__PROMPT__.
Beginning with the first line and ending with the one containing "true) (map_to_list ts))", copy the lines of the listing below exactly; omit everything else.

- - -

(** X3: a [limit] that is empty or does not start with a number counts as no
    [limit] at all: the task listing falls back to 100 documents, the user
    listing to no limit. *)
Theorem limit_not_a_number (q : query) (ts : gmap string Task) (us : gmap string User) :
  is_number (parse_int_param (q_limit q)) = None ->
  toBool (q_count q) = false ->
  let skip := is_number (parse_int_param (q_skip q)) in
  (forall r sel docs,
      res (run (get_tasks q) (request_on ts us)) = Some r ->
      data r = PTasks sel docs ->
      exists f, query_filter Task_filter (q_where q ≫= JSON_parse) = Some f /\
        List.length docs =
          (100 `min` (List.length (filter (fun d => f d = true) (map_to_list ts))
                      - skipped skip))%nat) /\
  (forall r sel docs,
      res (run (get_users q) (request_on ts us)) = Some r ->
      data r = PUsers sel docs ->
      exists f, query_filter User_filter (q_where q ≫= JSON_parse) = Some f /\
        List.length docs =
          (List.length (filter (fun d => f d = true) (map_to_list us))
           - skipped skip)%nat).
Proof.
  intros Hlimit Hcount skip. split; intros r sel docs H Hd.
  - unfold run, get_tasks, try_catch in H.
    rewrite parse_step in H.
    destruct (classify_cases (q_where q) "where") as [E|[E|E]]; rewrite E in H;
      clear E; [|cbn in H; simplify_eq/=..].
    rewrite parse_step in H.
    destruct (classify_cases (q_sort q) "sort") as [E|[E|E]]; rewrite E in H;
      clear E; [|cbn in H; simplify_eq/=..].
    rewrite parse_step in H.
    destruct (classify_cases (q_select q) "select") as [E|[E|E]]; rewrite E in H;
      clear E; [|cbn in H; simplify_eq/=..].
    cbv zeta in H. rewrite Hcount in H. cbn [negb andb] in H.
    assert (is_number
              (if match parse_int_param (q_limit q) with
                  | Some (Num _) => false
                  | _ => true
                  end
               then Some (Num 100) else parse_int_param (q_limit q)) = Some 100) as Hl.
    { destruct (parse_int_param (q_limit q)) as [[|n]|]; done. }
    rewrite Hl in H. rewrite bind_run, Task_find_run in H.
    destruct (run_query _ _ _ _ _ _ _ _) as [l|] eqn:Hq; cbn in H; simplify_eq/=.
    apply run_query_limited in Hq as (f & Hf & Hlen); [|apply Task_sort_perm|done].
    change (Z.to_nat 100) with 100%nat in Hlen. by exists f.
  - unfold run, get_users, try_catch in H.
    rewrite parse_step in H.
    destruct (classify_cases (q_where q) "where") as [E|[E|E]]; rewrite E in H;
      clear E; [|cbn in H; simplify_eq/=..].
    rewrite parse_step in H.
    destruct (classify_cases (q_sort q) "sort") as [E|[E|E]]; rewrite E in H;
      clear E; [|cbn in H; simplify_eq/=..].
    rewrite parse_step in H.
    destruct (classify_cases (q_select q) "select") as [E|[E|E]]; rewrite E in H;
      clear E; [|cbn in H; simplify_eq/=..].
    cbv zeta in H. rewrite Hcount, Hlimit in H.
    rewrite bind_run, User_find_run in H.
    destruct (run_query _ _ _ _ _ _ _ _) as [l|] eqn:Hq; cbn in H; simplify_eq/=.
    apply run_query_unlimited in Hq as (f & Hf & Hlen & _); [|apply User_sort_perm].
    by exists f.
Qed.
(** X19.  A stored age outside 0 to 150 stops the page: the update form
    of a record with such an age raises a [StreamlitAPIException] when its
    number field is built, before anything is saved, whatever the widgets
    hold and on every store; and a run of [main] on a table with the add
    form not submitted, in which the select box of the update section
    stands on such a record, ends with that exception: the table is as it
    was and nothing of the page is returned, the delete section
    included. *)
Theorem age_out_of_bounds_stops_the_page (t : Table) (r : Row) (a : Z) (w : Widgets) :
  age r = Some a -> a < 0 \/ 150 < a ->
  (forall sid s, update_form sid r w s = (Raise StreamlitAPIException, s)) /\
  (add_submitted w = false ->
   get_entry (chosen (order_by_id_desc (rows t)) (edit_choice w)) (Entries t)
     = (Ok (Some r), Entries t) ->
   main w (Entries t) = (Raise StreamlitAPIException, Entries t)).
Proof.
  intros Ha Hout. split.
  - intros sid s. now apply (update_form_out_of_bounds sid r a).
  - intros Hadd Hget.
    destruct (get_entry_found _ _ _ _ Hget) as (_ & _ & Hr & _). simpl in Hr.
    assert (rows t <> []) as Hne by (intros E; rewrite E in Hr; exact Hr).
    destruct (listing_nonempty _ Hne) as (r0 & rest & E).
    rewrite main_entries. unfold bind at 1. rewrite add_form_idle by exact Hadd.
    unfold bind at 1. rewrite view_all_eq. unfold bind at 1.
    rewrite update_section_chosen by (rewrite E; discriminate).
    unfold bind at 1. rewrite Hget.
    rewrite (update_form_out_of_bounds _ r a) by assumption.
    reflexivity.
Qed.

- - -

__EXERCISE SOLUTION__.
(** X3: a [limit] that is empty or does not start with a number counts as no
    [limit] at all: the task listing falls back to 100 documents, the user
    listing to no limit. *)
Theorem limit_not_a_number (q : query) (ts : gmap string Task) (us : gmap string User) :
  is_number (parse_int_param (q_limit q)) = None ->
  toBool (q_count q) = false ->
  let skip := is_number (parse_int_param (q_skip q)) in
  (forall r sel docs,
      res (run (get_tasks q) (request_on ts us)) = Some r ->
      data r = PTasks sel docs ->
      exists f, query_filter Task_filter (q_where q ≫= JSON_parse) = Some f /\
        List.length docs =
          (100 `min` (List.length (filter (fun d => f d = true) (map_to_list ts))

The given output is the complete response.